The banzuke is a crucial element of any basho. It’s the ranking list for each tournament. While it’s formally decided a few days after the end of the previous tournament, it’s not printed out and provided to the public until two weeks before the tournament. One downside is, it’s static. It is not updated during a tournament with results and it shows a wrestler’s current position and not their history or trajectory. The illustrated banzuke is a way to put a face to a name (or a back-side to a name, depending on which illustrated version you’re looking at).

I’ve tried to address that here by taking the basic banzuke and adding more data on each wrestler’s career as well as their record. Their names are colored by whether they were kachi-koshi or make-koshi. It’s not clean and finished yet but I think it’s time for a public beta release. I’ve played around with it enough on my own so it would be nice to hear from others.

The important thing to keep in mind is that I am targeting every sumo fan with these dashboards, regardless of your love for data and technology. I joke about the Kyokai and their fax machines, yes. But I know a lot of technology freaks people out. That’s not what I’m here for. I’m here to use appropriate innovations to provide additional access to more information. In this case, the ability to mouse over a name on the banzuke gives more information about the wrestler. I’ve also put three dropdown filters to allow users to select a banzuke, a division, and/or a stable.

The Filters

As I mentioned above, I have three dropdown filters under the title: banzuke, division, and stable. The default banzuke here is the most recent Nagoya basho while the other two are set to “All”. I don’t encourage setting the Division filter to all, unless you have selected a particular heya. When looking at a stable, it’s nice to view all their members in one screen. Please feel free to cycle through the multiple tournaments. I’ve got the banzuke from 1958 to present because that’s the start of the 6 basho era. I need to put a massive caveat there, that the data for wrestlers’ careers starts there, 1958. So if a wrestler was active beforehand, well, I don’t have that. I know that will be a bummer for folks interested in the careers of past Yokozuna.

The Flyout

If you mouseover the name of a rikishi, you’ll get a flyover screen with additional details about the wrestler, like their stable and hometown, as well as the length of their career. But for me, the part that I find the most useful is the line graph which tracks the wrestler’s path up, and down, the banzuke. I’ve had this visual on other dashboards before. What I’ve been able to add is the kyujo tournaments (in red) and yusho (the golden kanji character for YU).

Screenshot, with Tamawashi Selected

We can see here that Ironman Tamawashi has not had a tournament kyujo. (He’s actually never had a day kyujo until this past tournament and the Covid kyujo.) He’s also won three yusho: in Makushita, Juryo, and the Makuuchi top division.
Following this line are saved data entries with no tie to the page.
Lemma handle_grows `{Platform} now ev st :
  storeGrows (statsRef st) (statsRef (handle now ev st)).
Proof.
  destruct ev; simpl; try apply storeGrows_refl.
  - destruct s; apply storeGrows_refl.
  - unfold startSession. destruct (_ <? 2)%nat; [apply storeGrows_refl|].
    apply (nextQuestion_grows now rnd
             {| stage := play; rawText := rawText st; removeEmpty := removeEmpty st;
                removeDuplicates := removeDuplicates st; wordPool := wordPool st;
                difficulty := difficulty st; sessionLength := sessionLength st;
                session := freshSession
                             match sessionLength st with zen => 0 | minutes m => m * 60 end;
                currentQuestion := currentQuestion st;
                feedback := idle; typedAnswer := [];
                questionTimeLeft := questionTimeLeft st; paused := false;
                dailyGoal := dailyGoal st; missedWords := [];
                statsRef := statsRef st; lastWordRef := lastWordRef st |}).
  - unfold handleChoice.
    destruct (currentQuestion st), (feedback st); try apply storeGrows_refl.
    destruct (_ || _); [apply storeGrows_refl|apply applyAnswer_grows].
  - unfold submitTyped.
    destruct (currentQuestion st), (feedback st); try apply storeGrows_refl.
    apply applyAnswer_grows.
  - apply handleSelfRating_grows.
  - unfold sessionTick.
    destruct (stage st), (paused st), (sessionLength st); apply storeGrows_refl.
  - unfold questionTick.
    destruct (stage st), (paused st), (feedback st), (difficulty st),
      (currentQuestion st); try apply storeGrows_refl.
    destruct (_ <=? 0); apply storeGrows_refl.
  - apply ensureAll_grows.
Qed.

Lemma effects_grows now st : storeGrows (statsRef st) (statsRef (effects now st)).
Proof.
  unfold effects.
  assert (storeGrows (statsRef st)
            (statsRef (if timesOut st then applyAnswer false now st else st))).
  { destruct (timesOut st); [apply applyAnswer_grows|apply storeGrows_refl]. }
  by destruct (sessionEnds st).
Qed.

Lemma step_grows `{Platform} st occ : storeGrows (statsRef st) (statsRef (step st occ)).
Proof.
  unfold step, settle.
  eapply storeGrows_trans; [apply handle_grows|].
  eapply storeGrows_trans; apply effects_grows.
Qed.

(** X19.  The component never drops a record of the mastery store and
    never lowers a counter: along every run, a word that has a record
    keeps one, and the exposures, correct and incorrect counts of its
    record do not go down. *)
Theorem records_only_grow `{Platform} (st : App) (trace : list (Z * Event))
    (w : jsstring) (stat : WordStat) :
  statsRef st !! w = Some stat ->
  exists stat', statsRef (run st trace) !! w = Some stat'
    /\ exposures stat <= exposures stat'
    /\ correct stat <= correct stat'
    /\ incorrect stat <= incorrect stat'.
Proof.
  revert st stat. induction trace as [|occ trace IH]; intros st stat Hw.
  - exists stat. simpl. split; [done|lia].
  - destruct (step_grows st occ w stat Hw) as (stat1 & Hw1 & G1 & G2 & G3).
    destruct (IH (step st occ) stat1 Hw1) as (stat' & Hw' & K1 & K2 & K3).
    exists stat'. split; [exact Hw'|lia].
Qed.

Lemma records_only_grow_witness :
  exists stat',
    statsRef (@run asciiPlatform missState [(5000, Rate know sampleRandom)]) !! str "run"
    = Some stat'
    /\ 1 <= exposures stat'.
Proof.
  assert (Hw : statsRef missState !! str "run"
               = Some (answerStat false 4000 defaultStat)) by (vm_compute; reflexivity).
  destruct (@records_only_grow asciiPlatform missState
              [(5000, Rate know sampleRandom)] _ _ Hw) as (stat' & Hs & He & _).
  exists stat'. split; [exact Hs|exact He].
Defined.

Lemma run_grows `{Platform} trace : forall st,
  storeGrows (statsRef st) (statsRef (run st trace)).
Proof.
  induction trace as [|occ trace IH]; intros st; [apply storeGrows_refl|].
  eapply storeGrows_trans; [apply step_grows|apply IH].
Qed.

Lemma displayOk_frame st st' :
  displayOk st ->
  (stage st' = play -> stage st = play) ->
  currentQuestion st' = currentQuestion st ->
  feedback st' = feedback st ->
  lastWordRef st' = lastWordRef st ->
  missedWords st' = missedWords st ->
  s_incorrect (session st') = s_incorrect (session st) ->
  storeGrows (statsRef st) (statsRef st') ->
  displayOk st'.
Proof.
  intros (D1 & D2 & D3 & D4 & D5 & D6) Hs Hq Hf Hl Hm Hi Hg.
  unfold displayOk. rewrite Hq, Hf, Hl, Hm, Hi.
  split_and!; try done.
  - intros Hp. by apply D1, Hs.
  - intros q Hq'. destruct (D3 q Hq') as [E1 E2]. split; [done|].
    by eapply storeGrows_is_Some.
  - intros w Hw. eapply storeGrows_is_Some; [done|]. by apply D6.
Qed.

Lemma addMissed_NoDup w l : NoDup l -> NoDup (addMissed w l).
Proof.
  intros Hl. unfold addMissed. case_bool_decide as Hin; [done|].
  apply NoDup_app. split_and!; [done| |apply NoDup_singleton].
  intros x Hx Hx'. apply list_elem_of_singleton in Hx'. by subst.
Qed.

Lemma addMissed_elem w l x : x ∈ addMissed w l -> x ∈ l \/ x = w.
Proof.
  unfold addMissed. case_bool_decide; [by left|].
  rewrite elem_of_app, list_elem_of_singleton. tauto.
Qed.

Lemma addMissed_length w l :
  Z.of_nat (length (addMissed w l)) <= Z.of_nat (length l) + 1.
Proof.
  unfold addMissed. case_bool_decide; [lia|]. rewrite length_app. simpl. lia.
Qed.

Lemma applyAnswer_display isCorrect now st :
  displayOk st -> displayOk (applyAnswer isCorrect now st).
Proof.
  intros Hd. pose proof (applyAnswer_grows isCorrect now st) as Hg.
  unfold applyAnswer in *. destruct (currentQuestion st) as [q|] eqn:Eq; [|done].
  destruct Hd as (D1 & D2 & D3 & D4 & D5 & D6).
  unfold displayOk.
  cbn [stage currentQuestion feedback lastWordRef missedWords session statsRef] in *.
  split_and!; try done.
  - intros q' [= <-]. destruct (D3 q Eq) as [E1 E2]. split; [done|].
    by eapply storeGrows_is_Some.
  - destruct isCorrect; [done|]. by apply addMissed_NoDup.
  - cbn [answerSession s_incorrect]. destruct isCorrect; [lia|].
    pose proof (addMissed_length (word (entry q)) (missedWords st)). lia.
  - intros w Hw.
    assert (Hcase : w ∈ missedWords st \/ w = word (entry q)).
    { destruct isCorrect; [by left|]. by apply addMissed_elem. }
    destruct Hcase as [Hin| ->].
    + eapply storeGrows_is_Some; [done|]. by apply D6.
    + by rewrite lookup_insert_eq.
Qed.

Lemma nextQuestion_empty now rnd st :
  wordPool st = [] -> nextQuestion now rnd st = st.
Proof. intros Hp. unfold nextQuestion. by rewrite Hp. Qed.

Lemma nextQuestion_new now rnd st :
  wordPool st <> [] ->
  NoDup (missedWords st) ->
  Z.of_nat (length (missedWords st)) <= s_incorrect (session st) ->
  (forall w, w ∈ missedWords st -> is_Some (statsRef st !! w)) ->
  displayOk (nextQuestion now rnd st)
  /\ exists q, currentQuestion (nextQuestion now rnd st) = Some q
       /\ In (entry q) (wordPool st).
Proof.
  intros Hne D4 D5 D6. unfold nextQuestion.
  destruct (pickWeighted_nonempty (wordPool st) (statsRef st) (lastWordRef st)
              now (rnd_roll rnd) Hne) as [sampled Hs].
  pose proof (pickWeighted_store (wordPool st) (statsRef st) (lastWordRef st) now
                (rnd_roll rnd)) as Hst.
  pose proof (pickWeighted_In (wordPool st) (statsRef st) (lastWordRef st) now
                (rnd_roll rnd) sampled Hs) as Hin.
  destruct (pickWeighted _ _ _ _ _) as [picked stats]. simpl in Hs, Hst. subst picked stats.
  assert (He : entry (questionFor (wordPool st) (difficulty st) sampled rnd) = sampled)
    by (by destruct (difficulty st)).
  split.
  - unfold displayOk.
    cbn [stage currentQuestion feedback lastWordRef missedWords session statsRef].
    split_and!; try done.
    + intros q [= <-]. rewrite He. split; [done|].
      by apply (proj1 (proj2 (ensureAll_lookup (wordPool st) (statsRef st)))).
    + intros w Hw. eapply storeGrows_is_Some; [apply ensureAll_grows|]. by apply D6.
  - eexists. split; [done|]. by rewrite He.
Qed.

Lemma nextQuestion_display now rnd st :
  displayOk st -> displayOk (nextQuestion now rnd st).
Proof.
  intros Hd. destruct (wordPool st) as [|e pool] eqn:Ep.
  - by rewrite nextQuestion_empty.
  - destruct Hd as (_ & _ & _ & D4 & D5 & D6).
    apply nextQuestion_new; try done. by rewrite Ep.
Qed.

Lemma handle_display `{Platform} now ev st :
  displayOk st -> displayOk (handle now ev st).
Proof.
  intros Hd. destruct ev; simpl.
  - apply (displayOk_frame st); try done; try apply storeGrows_refl.
  - apply (displayOk_frame st); try done; try apply storeGrows_refl.
  - destruct s; try done; apply (displayOk_frame st); try done; try apply storeGrows_refl.
  - apply (displayOk_frame st); try done; try apply storeGrows_refl.
  - unfold startSession. destruct (length (wordPool st) <? 2)%nat eqn:El; [done|].
    apply Nat.ltb_ge in El. destruct Hd as (_ & _ & _ & _ & _ & D6).
    apply nextQuestion_new; cbn [wordPool missedWords session statsRef freshSession s_incorrect].
    + intros Hp. rewrite Hp in El. simpl in El. lia.
    + constructor.
    + done.
    + intros w Hw. by apply elem_of_nil in Hw.
  - unfold handleChoice. destruct (currentQuestion st), (feedback st); try done.
    destruct (_ || _); [done|]. by apply applyAnswer_display.
  - apply (displayOk_frame st); try done; try apply storeGrows_refl.
  - unfold submitTyped. destruct (currentQuestion st), (feedback st); try done.
    by apply applyAnswer_display.
  - unfold handleSelfRating. destruct (currentQuestion st) as [q|] eqn:Eq; [|done].
    apply nextQuestion_display. apply (displayOk_frame st); try done.
    cbn [set_statsRef statsRef]. apply (update_grows (rateStat rating)), rateStat_grows.
  - apply (displayOk_frame st); try done; try apply storeGrows_refl.
  - apply (displayOk_frame st); try done; try apply storeGrows_refl.
  - unfold sessionTick.
    destruct (stage st) eqn:Es, (paused st), (sessionLength st); try done;
      apply (displayOk_frame st); try done; try apply storeGrows_refl.
  - unfold questionTick.
    destruct (stage st), (paused st), (feedback st), (difficulty st),
      (currentQuestion st) eqn:Eq; try done.
    destruct (_ <=? 0); [done|];
      apply (displayOk_frame st); try done; try apply storeGrows_refl.
  - apply (displayOk_frame st); try done; try apply ensureAll_grows.
Qed.

Lemma effects_display now st : displayOk st -> displayOk (effects now st).
Proof.
  intros Hd. unfold effects.
  assert (Hmid : displayOk (if timesOut st then applyAnswer false now st else st))
    by (destruct (timesOut st); [by apply applyAnswer_display|done]).
  destruct (sessionEnds st); [|done].
  apply (displayOk_frame _ _ Hmid); try done; try apply storeGrows_refl.
Qed.

Lemma run_display `{Platform} trace : forall st,
  displayOk st -> displayOk (run st trace).
Proof.
  induction trace as [|occ trace IH]; intros st Hd; [done|].
  apply IH. unfold step, settle. by apply effects_display, effects_display, handle_display.
Qed.


(** ** Answer evaluator: verdicts and what an answer changes *)

Lemma timesOut_answered st : feedback st <> idle -> timesOut st = false.
Proof.
  intros Hf. unfold timesOut.
  by destruct (stage st), (difficulty st), (feedback st), (currentQuestion st).
Qed.

Lemma sameOutcome_refl st : sameOutcome st st.
Proof. unfold sameOutcome. by split_and!. Qed.

Lemma sameOutcome_trans st1 st2 st3 :
  sameOutcome st1 st2 -> sameOutcome st2 st3 -> sameOutcome st1 st3.
Proof.
  unfold sameOutcome.
  intros (A1 & A2 & A3 & A4 & A5 & A6 & A7 & A8 & A9 & A10 & A11)
         (B1 & B2 & B3 & B4 & B5 & B6 & B7 & B8 & B9 & B10 & B11).
  split_and!; congruence.
Qed.

Lemma handle_answered `{Platform} now ev st :
  sameQuestion ev -> feedback st <> idle -> sameOutcome st (handle now ev st).
Proof.
  intros Hev Hf.
  assert (Hsame : forall st', currentQuestion st' = currentQuestion st ->
            feedback st' = feedback st ->
            (energy (session st'), score (session st'), streak (session st'),
             longestStreak (session st'), combo (session st'),
             s_correct (session st'), s_incorrect (session st'))
            = (energy (session st), score (session st), streak (session st),
               longestStreak (session st), combo (session st),
               s_correct (session st), s_incorrect (session st)) ->
            missedWords st' = missedWords st -> dailyGoal st' = dailyGoal st ->
            sameOutcome st st').
  { intros st' ? ? [= ? ? ? ? ? ? ?] ? ?. unfold sameOutcome. by split_and!. }
  destruct ev; simpl in *; try done; try (by apply Hsame).
  - destruct s; by apply Hsame.
  - unfold handleChoice. destruct (currentQuestion st), (feedback st);
      try done; by apply Hsame.
  - unfold submitTyped. destruct (currentQuestion st), (feedback st);
      try done; by apply Hsame.
  - unfold sessionTick. destruct (stage st), (paused st), (sessionLength st);
      by apply Hsame.
  - unfold questionTick.
    destruct (stage st), (paused st), (feedback st), (difficulty st),
      (currentQuestion st); try done; by apply Hsame.
Qed.

Lemma effects_answered now st :
  feedback st <> idle -> sameOutcome st (effects now st).
Proof.
  intros Hf. unfold effects. rewrite (timesOut_answered st Hf).
  destruct (sessionEnds st); [|apply sameOutcome_refl].
  unfold sameOutcome. by split_and!.
Qed.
I’m still working on getting kinboshi and special prize data but this is already pretty busy. If I get that data, I may just list it above the chart. Unfortunately, it’s a bit busy as it is.

I’ve called it the Kitchen Sink because I feel like I’ve throwing all the data into this, and I’ve got more to come. For active wrestlers, I have the height and weight data from the Kyokai as well as style preferences.

The Feedback

I am very interested in getting feedback for this visualization and any others. I’m thinking about hosting a Twitter Space or Zoom or something to help walk people through the dashboard as well as to talk about the data. At work, I use Teams and walk people through with the help of PowerPoint and screen shares. I don’t think PowerPoint would go over well here. I find sharing pdf and pptx files on the internet highly sus, anyway. So I’m not going to do that. If I post a video, it’s not very interactive and I can’t answer your questions, live. We record sessions at work but those aren’t as effective as live-learning. A Twitter Space would just be audio, I think, so that may not be the best option. But sometimes it’s nice to have a quick chat about data.

Well, until I figure out a better option, feel free to leave feedback in the comments. If you experience any problems, notice any bugs, let me know.